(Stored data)
Definition rejecting_world : TestSendgridServiceNew.world :=
  TestSendgridServiceNew.World
    (Rng (fun n => match n with
                   | O => S754_zero false
                   | _ => S754_finite false (2 ^ 52) (-53)
                   end) 0)
    "noreply@tixoraa.com" "user@test.com"
    (fun _ => Some sender_not_verified)
    [].

End Examples.

(** ** Invariants of the store *)

Module Invariants.
Import TestVerificationCode.

(** A value exceeds its column: [email VARCHAR(255)], [code VARCHAR(10)],
    [type VARCHAR(50)]. *)
Definition too_long (email0 code0 type0 : string) : bool :=
  (255 <? String.length email0)%nat || (10 <? String.length code0)%nat
  || (50 <? String.length type0)%nat.

(** The ids in use come from the sequence, which starts at 1: they are
    positive and below its next value. *)
Definition well_formed (db : database) : Prop :=
  forall t, verification_codes db = Some t ->
    1 <= serial t /\ forall i, is_Some (rows t !! i) -> 1 <= i < serial t.

(** The database at a later reading of the clock. *)
Definition at_time (later : Z) (db : database) : database :=
  Database (connected db) (verification_codes db) later.

End Invariants.

(** ** test-verification-code.js: the email and the whole run *)

Module VerificationRun.
Import TestVerificationCode.

(** [{ to, from: { email, name }, subject, text, html }] *)
Record message := Message {
  to : string;
  from_email : string;
  from_name : string;
  subject : string;
  text : string;
  html : string
}.

(** What the script runs in: the database, the random source, the
    environment variables [SENDGRID_API_KEY] and [SENDGRID_FROM_EMAIL],
    how SendGrid answers a message (accepted, or the error [send] rejects
    with), the messages handed to [send] so far (latest first), the year
    [new Date().getFullYear()] reads, and by how many microseconds
    [setTimeout] fires late. The clock moves only while the script
    sleeps. *)
Record world := World {
  store : database;
  rng : rng_state;
  SENDGRID_API_KEY : option string;
  SENDGRID_FROM_EMAIL : option string;
  provider : message -> option js_error;
  attempted : list message;
  year : Z;
  overrun : Z
}.

Definition with_store (d : database) (w : world) : world :=
  World d (rng w) (SENDGRID_API_KEY w) (SENDGRID_FROM_EMAIL w) (provider w)
        (attempted w) (year w) (overrun w).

### Description of the task
Only a word-for-word repetition of the lines from the one containing "to : string;" to the final line of the data above counts as the answer.

### Written solution
  to : string;
  from_email : string;
  from_name : string;
  subject : string;
  text : string;
  html : string
}.

(** What the script runs in: the database, the random source, the
    environment variables [SENDGRID_API_KEY] and [SENDGRID_FROM_EMAIL],
    how SendGrid answers a message (accepted, or the error [send] rejects
    with), the messages handed to [send] so far (latest first), the year
    [new Date().getFullYear()] reads, and by how many microseconds
    [setTimeout] fires late. The clock moves only while the script
    sleeps. *)
Record world := World {
  store : database;
  rng : rng_state;
  SENDGRID_API_KEY : option string;
  SENDGRID_FROM_EMAIL : option string;
  provider : message -> option js_error;
  attempted : list message;
  year : Z;
  overrun : Z
}.

Definition with_store (d : database) (w : world) : world :=
  World d (rng w) (SENDGRID_API_KEY w) (SENDGRID_FROM_EMAIL w) (provider w)
        (attempted w) (year w) (overrun w).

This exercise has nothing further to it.